Please repeat the listing exactly, starting at its first line and stopping after the line that contains "[py_lua_panic] installed, and".

◆ PROVIDED MATERIAL:
----------------------------------------
Lemma py_lua_panic_jumps (w : World) :
  exists w', py_lua_panic w = Longjmp w' /\ lua w' = lua w.
Proof.
  unfold py_lua_panic, bind, getL, PyString_FromStringAndSize, py_new.
  destruct (py_free w); simpl; eexists; split; reflexivity.
Qed.

Lemma luaD_throw_installed (e : TValue) (w : World) :
  panic (lua w) = Some fn_py_lua_panic ->
  exists w', luaD_throw (A:=unit) e w = Longjmp w'
             /\ lua w' = set_stack [e] (lua w).
Proof.
  intros Hp. unfold luaD_throw, bind, modL, getL. simpl. rewrite Hp. simpl.
  destruct (py_lua_panic_jumps (set_lua (set_stack [e] (lua w)) w))
    as (w' & -> & Hl).
  exists w'. split; [reflexivity | exact Hl].
Qed.

(** C8.  The body of a TRY block runs with [py_lua_panic] installed, and
    whenever control comes back from the block, by its end or through the
    CATCH branch, the panic function is the one that was there before the
    block.  A Lua error raised by the body arrives in the CATCH branch; a
    jump never leaves the block. *)
Theorem TRY_CATCH_restores_handler (w : World) :
  match TRY_CATCH body w with
  | Ret r w' =>
      panic (lua w') = panic (lua w) /\
      match body (installed (lua w)) with
      | LOk a L2 =>
          r = Some a /\ stack (lua w') = stack L2 /\ heap (lua w') = heap L2
      | LThrow e L2 =>
          r = None /\ stack (lua w') = [e] /\ heap (lua w') = heap L2
      | LUndefined _ => False
      end
  | Longjmp _ => False
  | Exit _ =>
      exists e L2, body (installed (lua w)) = LThrow e L2
                   /\ panic L2 <> Some fn_py_lua_panic
  | Undefined why => body (installed (lua w)) = LUndefined why
  end.
Proof.
  unfold TRY_CATCH, lua_atpanic, installed.
  destruct (body _) as [a L2 | e L2 | why] eqn:Hb; simpl.
  - repeat split; reflexivity.
  - destruct (panic L2) as [[|]|] eqn:Hp.
    + destruct (luaD_throw_installed e (set_lua L2 w) Hp) as (w3 & -> & Hl).
      simpl. rewrite Hl. repeat split; reflexivity.
    + unfold luaD_throw, bind, modL, getL. simpl. rewrite Hp. simpl.
      exists e, L2. split; [reflexivity | rewrite Hp; discriminate].
    + unfold luaD_throw, bind, modL, getL. simpl. rewrite Hp. simpl.
      exists e, L2. split; [reflexivity | rewrite Hp; discriminate].
  - reflexivity.
Qed.

End Boundary.

Section BoundaryRuns.

Import Demo.

(** Both ways through a TRY block, on the small program: the lookup of "a"
    in table 1, and in function 1, which raises. *)
Lemma TRY_CATCH_restores_handler_witness :
  (exists w',
      TRY_CATCH (fun L => lua_gettable demo_code L (-2))
                (mkWorld (mkState [LTable 1; LString "a"] demo_heap
                                  (Some fn_py_lua_module_panic)) None 1)
      = Ret (Some tt) w'
      /\ panic (lua w') = Some fn_py_lua_module_panic
      /\ stack (lua w') = [LTable 1; LNumber 1%float])
  /\ (exists w',
         TRY_CATCH (fun L => lua_gettable demo_code L (-2))
                   (mkWorld (mkState [LFunction 1; LString "a"] demo_heap
                                     (Some fn_py_lua_module_panic)) None 1)
         = Ret None w'
         /\ panic (lua w') = Some fn_py_lua_module_panic
         /\ stack (lua w')
            = [LString "attempt to index a function value"]).
Proof.
  split.
  - pose proof (TRY_CATCH_restores_handler
                  (fun L => lua_gettable demo_code L (-2))
                  (mkWorld (mkState [LTable 1; LString "a"] demo_heap
                                    (Some fn_py_lua_module_panic)) None 1))
      as H.
    destruct (TRY_CATCH _ _) as [r w' | | |] eqn:E;
      vm_compute in E; try discriminate.
    vm_compute in H. destruct H as (Hp & Hr & Hs & _).
    exists w'. rewrite Hr. repeat split; assumption.
  - pose proof (TRY_CATCH_restores_handler
                  (fun L => lua_gettable demo_code L (-2))
                  (mkWorld (mkState [LFunction 1; LString "a"] demo_heap
                                    (Some fn_py_lua_module_panic)) None 1))
      as H.
    destruct (TRY_CATCH _ _) as [r w' | | |] eqn:E;
      vm_compute in E; try discriminate.
    vm_compute in H. destruct H as (Hp & Hr & Hs & _).
    exists w'. rewrite Hr. repeat split; assumption.
Defined.

End BoundaryRuns.

(** ** The value converter *)

Section Converter.

Import Demo.

Variable py_convert : lua_State -> PyObject -> bool -> lua_res Z.

(** A conversion that pushes a value. *)
Lemma e_py_convert_ok (o : PyObject) (b : bool) (w : World) (rc : Z)
      (L1 : lua_State) :
  py_convert (installed (lua w)) o b = LOk rc L1 ->
  rc <> 0 ->
  e_py_convert py_convert o b w = Ret rc (set_lua (restored L1 w) w).
Proof.
  intros Hc Hrc. unfold e_py_convert, bind, TRY_CATCH, lua_atpanic.
  fold (installed (lua w)). rewrite Hc. cbn [default from_option id snd].
  destruct (Z.eqb_spec rc 0) as [E|E]; [contradiction|].
  reflexivity.
Qed.

(** A conversion that pushes nothing. *)
Lemma e_py_convert_rejected (o : PyObject) (b : bool) (w : World)
      (L1 : lua_State) :
  py_convert (installed (lua w)) o b = LOk 0 L1 ->
  e_py_convert py_convert o b w
  = Ret 0 (set_err (PyErr_Msg PyExc_RuntimeError "can't convert" [])
             (set_lua (restored L1 w) w)).
Proof.
  intros Hc. unfold e_py_convert, bind, TRY_CATCH, lua_atpanic.
  fold (installed (lua w)). rewrite Hc. reflexivity.
Qed.

(** [LuaConvert] returns, whatever the slot holds. *)
Lemma LuaConvert_returns (n : Z) (w : World) :
  exists r w', LuaConvert n w = Ret r w'.
Proof.
  unfold LuaConvert, bind, getL.
  destruct (lua_type (lua w) n); simpl;
    unfold LuaObject_New, PyString_FromStringAndSize, PyFloat_FromDouble,
           PyInt_FromLong, py_new, bind, modL, opL, ret; simpl;
    repeat match goal with
           | |- context [match py_free ?w with _ => _ end] =>
               destruct (py_free w)
           | |- context [if ?c then _ else _] => destruct c
           | |- context [match check_py_object ?L ?n with _ => _ end] =>
               destruct (check_py_object L n)
           | |- context [let '(_, _) := ?x in _] => destruct x
           end; simpl; eauto.
Qed.

(** The slip of the number case: a number with a fractional part is
    answered by the float of the stack index [n], not of the number. *)
Lemma LuaConvert_fraction (n : Z) (d : float) (w : World) :
  index2adr (lua w) n = Some (LNumber d) ->
  double_neq d (long_to_double (double_to_long d)) = true ->
  LuaConvert n w = PyFloat_FromDouble (long_to_double n) w.
Proof.
  intros Hs Hd. unfold LuaConvert, bind, getL, lua_type, lua_tonumber.
  rewrite Hs. cbn [ttype]. rewrite Hs. unfold LUA_NUMBER_DOUBLE. cbn [andb].
  rewrite Hd. reflexivity.
Qed.

(** A number without fractional part is answered by the integer. *)
Lemma LuaConvert_integral (n : Z) (d : float) (w : World) :
  index2adr (lua w) n = Some (LNumber d) ->
  double_neq d (long_to_double (double_to_long d)) = false ->
  LuaConvert n w = PyInt_FromLong (double_to_long d) w.
Proof.
  intros Hs Hd. unfold LuaConvert, bind, getL, lua_type, lua_tonumber.
  rewrite Hs. cbn [ttype]. rewrite Hs. unfold LUA_NUMBER_DOUBLE. cbn [andb].
  rewrite Hd. reflexivity.
Qed.

Lemma LuaConvert_nil (n : Z) (w : World) :
  index2adr (lua w) n = Some LNil ->
  LuaConvert n w = Ret (Some Py_None) w.
Proof.
  intros Hs. unfold LuaConvert, bind, getL, lua_type. rewrite Hs. reflexivity.
Qed.

Lemma LuaConvert_boolean (n : Z) (b : bool) (w : World) :
  index2adr (lua w) n = Some (LBoolean b) ->
  LuaConvert n w = Ret (Some (if b then Py_True else Py_False)) w.
Proof.
  intros Hs. unfold LuaConvert, bind, getL, lua_type, lua_toboolean.
  rewrite Hs. cbn [ttype]. rewrite Hs. destruct b; reflexivity.
Qed.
----------------------------------------
◆ RESPONSE TO THIS EXERCISE:
Lemma py_lua_panic_jumps (w : World) :
  exists w', py_lua_panic w = Longjmp w' /\ lua w' = lua w.
Proof.
  unfold py_lua_panic, bind, getL, PyString_FromStringAndSize, py_new.
  destruct (py_free w); simpl; eexists; split; reflexivity.
Qed.

Lemma luaD_throw_installed (e : TValue) (w : World) :
  panic (lua w) = Some fn_py_lua_panic ->
  exists w', luaD_throw (A:=unit) e w = Longjmp w'
             /\ lua w' = set_stack [e] (lua w).
Proof.
  intros Hp. unfold luaD_throw, bind, modL, getL. simpl. rewrite Hp. simpl.
  destruct (py_lua_panic_jumps (set_lua (set_stack [e] (lua w)) w))
    as (w' & -> & Hl).
  exists w'. split; [reflexivity | exact Hl].
Qed.

(** C8.  The body of a TRY block runs with [py_lua_panic] installed, and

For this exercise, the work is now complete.